Nothing sinister about CR17 campaign payments, says Godongwana

Political analyst Dirk Kotze said there was no legislation or ethics code regulating the raising and use of election campaign funds by individual candidates.


One of the leading CR17 campaigners and a staunch ally of President Cyril Ramaphosa, Enoch Godongwana, says there was nothing sinister in the payments they received for participating in the campaign.

Instead, he insists the money was for legitimate campaign work and was accounted for. Godongwana, who is chair of the ANC subcommittee on economic transformation, said the payments were for work done by individuals and amounts differed according to the amount of work a person did.

He was responding to Ramaphosa’s opponents’ intensified campaign to attack the president after more names of beneficiaries from payments to certain individuals by his 2017 ANC presidential campaign, known as CR17, were revealed in leaked bank statements over the weekend.

Among those who allegedly received payments were Transport Minister Fikile Mbalula and Deputy Minister of State Security Zizi Kodwa, who reportedly each received R40,000.

According to a City Press story that published information from the leaked bank statements that showed the transactions, and which subsequently circulated on social media, the payments to Mbalula and Kodwa were made on the same date. The same amount was also paid to one Jama Mchunu.

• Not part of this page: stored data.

(** * legal-practice-manager: the domain entity model of [app/models.py]

    [models.py] has no function bodies.  Every class is either a closed
    enumeration ([class X(str, Enum)]) or a list of field declarations
    ([class X(SQLModel, table=...)]) that the SQLModel base class
    interprets when a payload is validated into an instance.  The
    development below embeds

    - the ten enumerations as inductive types with their string tokens,
    - [Decimal] as a coefficient and an exponent,
    - every class as the list of its field declarations, written the way
      the source writes them (annotation and [Field(...)] arguments),
    - the interpretation of a declaration list against a payload
      ([validate]): presence, defaults, [Optional], [max_length],
      [decimal_places] and enumeration membership,
    - the table names, foreign keys and [Relationship] accessors of the
      persistent classes, and the first step of mapper configuration,
      which every instantiation of such a class runs ([model_validate]). *)

From Stdlib Require Import ZArith QArith String List Lia.
From stdpp Require Import base option gmap strings list fin_maps.

Local Open Scope string_scope.
Local Open Scope Z_scope.

(** ** Enumerations (models.py, lines 9-76) *)

Module UserRole.
Inductive t :=
  | FIRM_ADMIN | MANAGING_PARTNER | ATTORNEY | PARALEGAL | ACCOUNTING_STAFF
  | CLIENT | HR_REPRESENTATIVE | COMPANY_MANAGER | INDIVIDUAL_EMPLOYEE.
Definition value (m : t) : string :=
    match m with
    | FIRM_ADMIN => "firm_admin"
    | MANAGING_PARTNER => "managing_partner"
    | ATTORNEY => "attorney"
    | PARALEGAL => "paralegal"
    | ACCOUNTING_STAFF => "accounting_staff"
    | CLIENT => "client"
    | HR_REPRESENTATIVE => "hr_representative"
    | COMPANY_MANAGER => "company_manager"
    | INDIVIDUAL_EMPLOYEE => "individual_employee"
    end.
Definition members : list t :=
    [FIRM_ADMIN; MANAGING_PARTNER; ATTORNEY; PARALEGAL; ACCOUNTING_STAFF;
     CLIENT; HR_REPRESENTATIVE; COMPANY_MANAGER; INDIVIDUAL_EMPLOYEE].
End UserRole.

Module ClientType.
Inductive t := INDIVIDUAL | ORGANIZATION.
Definition value (m : t) : string :=
    match m with
    | INDIVIDUAL => "individual"
    | ORGANIZATION => "organization"
    end.
Definition members : list t := [INDIVIDUAL; ORGANIZATION].
End ClientType.

Module CaseStatus.
Inductive t := PENDING | ACTIVE | COMPLETED | STOPPED.
Definition value (m : t) : string :=
    match m with
    | PENDING => "pending"
    | ACTIVE => "active"
    | COMPLETED => "completed"
    | STOPPED => "stopped"
    end.
Definition members : list t := [PENDING; ACTIVE; COMPLETED; STOPPED].
End CaseStatus.

Module ActivityBillableStatus.
Inductive t := NON_BILLABLE | BILLABLE | BILLED.
Definition value (m : t) : string :=
    match m with
    | NON_BILLABLE => "non_billable"
    | BILLABLE => "billable"
    | BILLED => "billed"
    end.
Definition members : list t := [NON_BILLABLE; BILLABLE; BILLED].
End ActivityBillableStatus.

Module ActivityStatus.
Inductive t := PENDING | IN_PROGRESS | COMPLETED | CANCELLED.
Definition value (m : t) : string :=
    match m with
    | PENDING => "pending"
    | IN_PROGRESS => "in_progress"
    | COMPLETED => "completed"
    | CANCELLED => "cancelled"
    end.
Definition members : list t := [PENDING; IN_PROGRESS; COMPLETED; CANCELLED].
End ActivityStatus.

Module BillingModel.
Inductive t := HOURLY | FLAT_FEE | CONTINGENCY | RETAINER.
Definition value (m : t) : string :=
    match m with
    | HOURLY => "hourly"
    | FLAT_FEE => "flat_fee"
    | CONTINGENCY => "contingency"
    | RETAINER => "retainer"
    end.
Definition members : list t := [HOURLY; FLAT_FEE; CONTINGENCY; RETAINER].
End BillingModel.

In separate report, the Sunday Independent reported that Ramaphosa’s supporters have accused Small Business Development Minister Khumbudzo Ntshavheni and other CR17 campaign managers of having enriched themselves from funds raised in CR17 campaign.

The newspaper highlighted that at least 10 CR17 activists from Limpopo, Gauteng, Mpumalanga, North West and KwaZulu-Natal said they felt used and betrayed by Ntshavheni and her fellow campaign managers.

But Kodwa denied receiving any money from the “so-called CR17” while Mbalula, in a tweet yesterday responding to one of Ramaphosa’s critics on Twitter, said: “You guys are just gullible. Check when the deposit was made 03 jan 2019. It had nothing to do with CR17 campaign. #CR17leaks #RamaphosaLeaks #CR17BankStatements”.

Godongwana told The Citizen that “there is nothing sinister here”.

Political analyst Dirk Kotze said there was no legislation or ethics code regulating the raising and use of election campaign funds by individual candidates, and even the funding of political parties.

“There is no clarity and no reference in legislation or a code of ethics about who [campaign] money belongs to and how it should be used,” Kotze said.

Kotze, who is professor of political studies at Unisa, questioned why the funds donated to other ANC candidates and those of the opposition parties were not scrutinised.

“There is no onus on any of these persons to reveal their sources of funding and they are not obliged to say how they used the money,” he said.